Input data section start

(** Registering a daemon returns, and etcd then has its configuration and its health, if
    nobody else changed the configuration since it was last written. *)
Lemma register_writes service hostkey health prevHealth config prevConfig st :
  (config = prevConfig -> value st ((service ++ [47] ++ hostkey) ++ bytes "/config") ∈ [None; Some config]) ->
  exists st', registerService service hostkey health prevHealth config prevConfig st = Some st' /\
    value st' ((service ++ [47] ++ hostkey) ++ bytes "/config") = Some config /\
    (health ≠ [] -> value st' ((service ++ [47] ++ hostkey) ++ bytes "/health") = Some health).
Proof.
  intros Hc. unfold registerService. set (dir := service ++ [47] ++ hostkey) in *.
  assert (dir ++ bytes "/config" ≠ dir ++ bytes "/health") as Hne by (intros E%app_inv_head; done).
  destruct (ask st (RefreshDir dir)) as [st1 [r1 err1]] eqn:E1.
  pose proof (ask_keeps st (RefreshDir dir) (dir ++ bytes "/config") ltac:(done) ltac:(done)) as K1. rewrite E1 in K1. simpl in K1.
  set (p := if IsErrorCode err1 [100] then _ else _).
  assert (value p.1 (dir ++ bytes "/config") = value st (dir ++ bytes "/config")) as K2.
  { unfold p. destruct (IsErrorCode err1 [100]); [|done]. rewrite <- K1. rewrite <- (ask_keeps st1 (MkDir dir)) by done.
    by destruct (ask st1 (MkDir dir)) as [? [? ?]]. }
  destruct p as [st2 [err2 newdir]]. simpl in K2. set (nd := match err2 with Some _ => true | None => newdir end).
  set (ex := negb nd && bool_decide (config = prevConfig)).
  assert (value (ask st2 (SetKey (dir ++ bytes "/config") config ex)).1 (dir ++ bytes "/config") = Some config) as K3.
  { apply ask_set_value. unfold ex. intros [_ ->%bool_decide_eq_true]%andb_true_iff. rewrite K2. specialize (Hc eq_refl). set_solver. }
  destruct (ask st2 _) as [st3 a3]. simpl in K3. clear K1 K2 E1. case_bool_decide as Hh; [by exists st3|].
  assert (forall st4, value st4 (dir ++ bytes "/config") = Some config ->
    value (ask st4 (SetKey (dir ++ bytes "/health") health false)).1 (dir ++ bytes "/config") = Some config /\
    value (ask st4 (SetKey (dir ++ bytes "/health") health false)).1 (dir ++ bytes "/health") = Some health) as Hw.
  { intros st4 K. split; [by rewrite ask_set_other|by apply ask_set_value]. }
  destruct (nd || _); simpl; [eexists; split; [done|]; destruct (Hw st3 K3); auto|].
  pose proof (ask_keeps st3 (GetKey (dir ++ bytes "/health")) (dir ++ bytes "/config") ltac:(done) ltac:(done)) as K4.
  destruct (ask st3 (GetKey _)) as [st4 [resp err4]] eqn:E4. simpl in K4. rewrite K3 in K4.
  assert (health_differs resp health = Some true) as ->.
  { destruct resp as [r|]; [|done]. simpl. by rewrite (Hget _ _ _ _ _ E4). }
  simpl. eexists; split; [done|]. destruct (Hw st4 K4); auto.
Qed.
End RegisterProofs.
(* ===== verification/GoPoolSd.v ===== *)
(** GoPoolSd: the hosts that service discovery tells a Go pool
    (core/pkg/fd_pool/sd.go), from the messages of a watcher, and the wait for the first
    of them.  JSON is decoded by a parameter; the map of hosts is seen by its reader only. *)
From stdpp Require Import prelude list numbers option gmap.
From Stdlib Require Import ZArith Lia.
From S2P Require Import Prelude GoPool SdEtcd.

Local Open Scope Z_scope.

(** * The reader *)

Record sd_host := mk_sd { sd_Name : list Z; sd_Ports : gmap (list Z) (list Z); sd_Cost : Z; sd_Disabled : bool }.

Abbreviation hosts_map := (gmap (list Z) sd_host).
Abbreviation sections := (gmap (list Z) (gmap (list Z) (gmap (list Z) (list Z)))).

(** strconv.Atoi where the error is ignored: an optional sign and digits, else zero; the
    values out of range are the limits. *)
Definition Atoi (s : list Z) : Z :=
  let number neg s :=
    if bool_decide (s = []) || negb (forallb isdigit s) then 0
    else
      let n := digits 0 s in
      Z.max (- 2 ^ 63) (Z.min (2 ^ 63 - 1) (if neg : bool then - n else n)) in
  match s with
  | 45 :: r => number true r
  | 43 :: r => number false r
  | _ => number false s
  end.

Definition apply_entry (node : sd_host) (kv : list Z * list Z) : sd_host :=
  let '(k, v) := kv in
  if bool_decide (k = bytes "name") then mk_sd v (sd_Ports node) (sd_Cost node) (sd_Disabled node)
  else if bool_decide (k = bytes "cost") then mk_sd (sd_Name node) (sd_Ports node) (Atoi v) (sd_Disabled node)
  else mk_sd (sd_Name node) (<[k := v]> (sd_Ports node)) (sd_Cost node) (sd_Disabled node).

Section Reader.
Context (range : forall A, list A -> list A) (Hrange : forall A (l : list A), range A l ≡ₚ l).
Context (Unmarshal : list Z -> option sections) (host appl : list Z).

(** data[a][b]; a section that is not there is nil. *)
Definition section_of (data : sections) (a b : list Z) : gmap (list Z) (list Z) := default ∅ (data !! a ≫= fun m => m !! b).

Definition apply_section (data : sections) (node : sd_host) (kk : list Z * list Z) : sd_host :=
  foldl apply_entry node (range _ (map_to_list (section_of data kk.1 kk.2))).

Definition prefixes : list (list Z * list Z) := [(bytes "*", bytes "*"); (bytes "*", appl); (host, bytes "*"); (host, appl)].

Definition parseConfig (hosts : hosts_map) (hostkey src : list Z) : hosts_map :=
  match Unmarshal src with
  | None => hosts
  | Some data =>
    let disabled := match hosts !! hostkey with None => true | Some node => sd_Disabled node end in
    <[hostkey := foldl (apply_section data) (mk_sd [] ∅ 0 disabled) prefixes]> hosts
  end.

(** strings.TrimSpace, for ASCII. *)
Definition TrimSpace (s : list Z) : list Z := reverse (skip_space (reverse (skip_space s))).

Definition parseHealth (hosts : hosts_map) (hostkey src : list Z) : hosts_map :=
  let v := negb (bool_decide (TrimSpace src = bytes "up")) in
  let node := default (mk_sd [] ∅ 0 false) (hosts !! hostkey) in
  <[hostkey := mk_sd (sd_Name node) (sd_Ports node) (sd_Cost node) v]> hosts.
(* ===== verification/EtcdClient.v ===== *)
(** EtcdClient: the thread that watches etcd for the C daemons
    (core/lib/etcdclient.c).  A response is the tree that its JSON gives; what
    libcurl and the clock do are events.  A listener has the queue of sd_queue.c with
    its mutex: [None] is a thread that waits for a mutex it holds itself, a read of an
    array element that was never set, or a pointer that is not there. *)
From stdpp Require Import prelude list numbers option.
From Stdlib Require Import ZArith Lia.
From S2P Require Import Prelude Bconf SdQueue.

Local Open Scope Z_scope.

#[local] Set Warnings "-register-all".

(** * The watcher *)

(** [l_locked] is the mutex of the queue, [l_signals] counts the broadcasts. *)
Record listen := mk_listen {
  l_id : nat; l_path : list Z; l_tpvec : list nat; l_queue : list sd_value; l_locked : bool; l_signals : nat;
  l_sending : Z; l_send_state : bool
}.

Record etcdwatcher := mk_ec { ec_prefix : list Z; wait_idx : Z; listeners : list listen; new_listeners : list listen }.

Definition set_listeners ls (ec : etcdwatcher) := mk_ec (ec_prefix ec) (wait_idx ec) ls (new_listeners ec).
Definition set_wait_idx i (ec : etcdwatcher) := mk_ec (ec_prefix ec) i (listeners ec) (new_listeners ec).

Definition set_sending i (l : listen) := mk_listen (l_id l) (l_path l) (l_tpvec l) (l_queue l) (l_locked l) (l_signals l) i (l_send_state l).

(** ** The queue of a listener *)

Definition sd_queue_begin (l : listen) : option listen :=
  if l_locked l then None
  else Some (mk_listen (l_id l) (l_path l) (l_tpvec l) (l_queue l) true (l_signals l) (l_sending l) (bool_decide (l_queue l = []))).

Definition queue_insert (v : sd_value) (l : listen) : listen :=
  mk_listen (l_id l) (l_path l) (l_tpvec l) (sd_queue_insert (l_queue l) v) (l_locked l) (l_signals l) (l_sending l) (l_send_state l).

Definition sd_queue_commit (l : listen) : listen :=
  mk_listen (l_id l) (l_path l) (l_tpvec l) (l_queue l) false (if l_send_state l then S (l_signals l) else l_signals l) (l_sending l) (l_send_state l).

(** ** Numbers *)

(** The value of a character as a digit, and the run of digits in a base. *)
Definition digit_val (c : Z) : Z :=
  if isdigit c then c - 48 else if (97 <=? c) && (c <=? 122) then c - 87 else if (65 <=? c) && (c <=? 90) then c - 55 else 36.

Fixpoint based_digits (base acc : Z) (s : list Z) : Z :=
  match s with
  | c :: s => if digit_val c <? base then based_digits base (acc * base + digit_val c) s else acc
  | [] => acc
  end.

Input data section end

Required work -> In the listing above, find each line with "Abbreviation" and copy it.

Response ->
Abbreviation hosts_map := (gmap (list Z) sd_host).
Abbreviation sections := (gmap (list Z) (gmap (list Z) (gmap (list Z) (list Z)))).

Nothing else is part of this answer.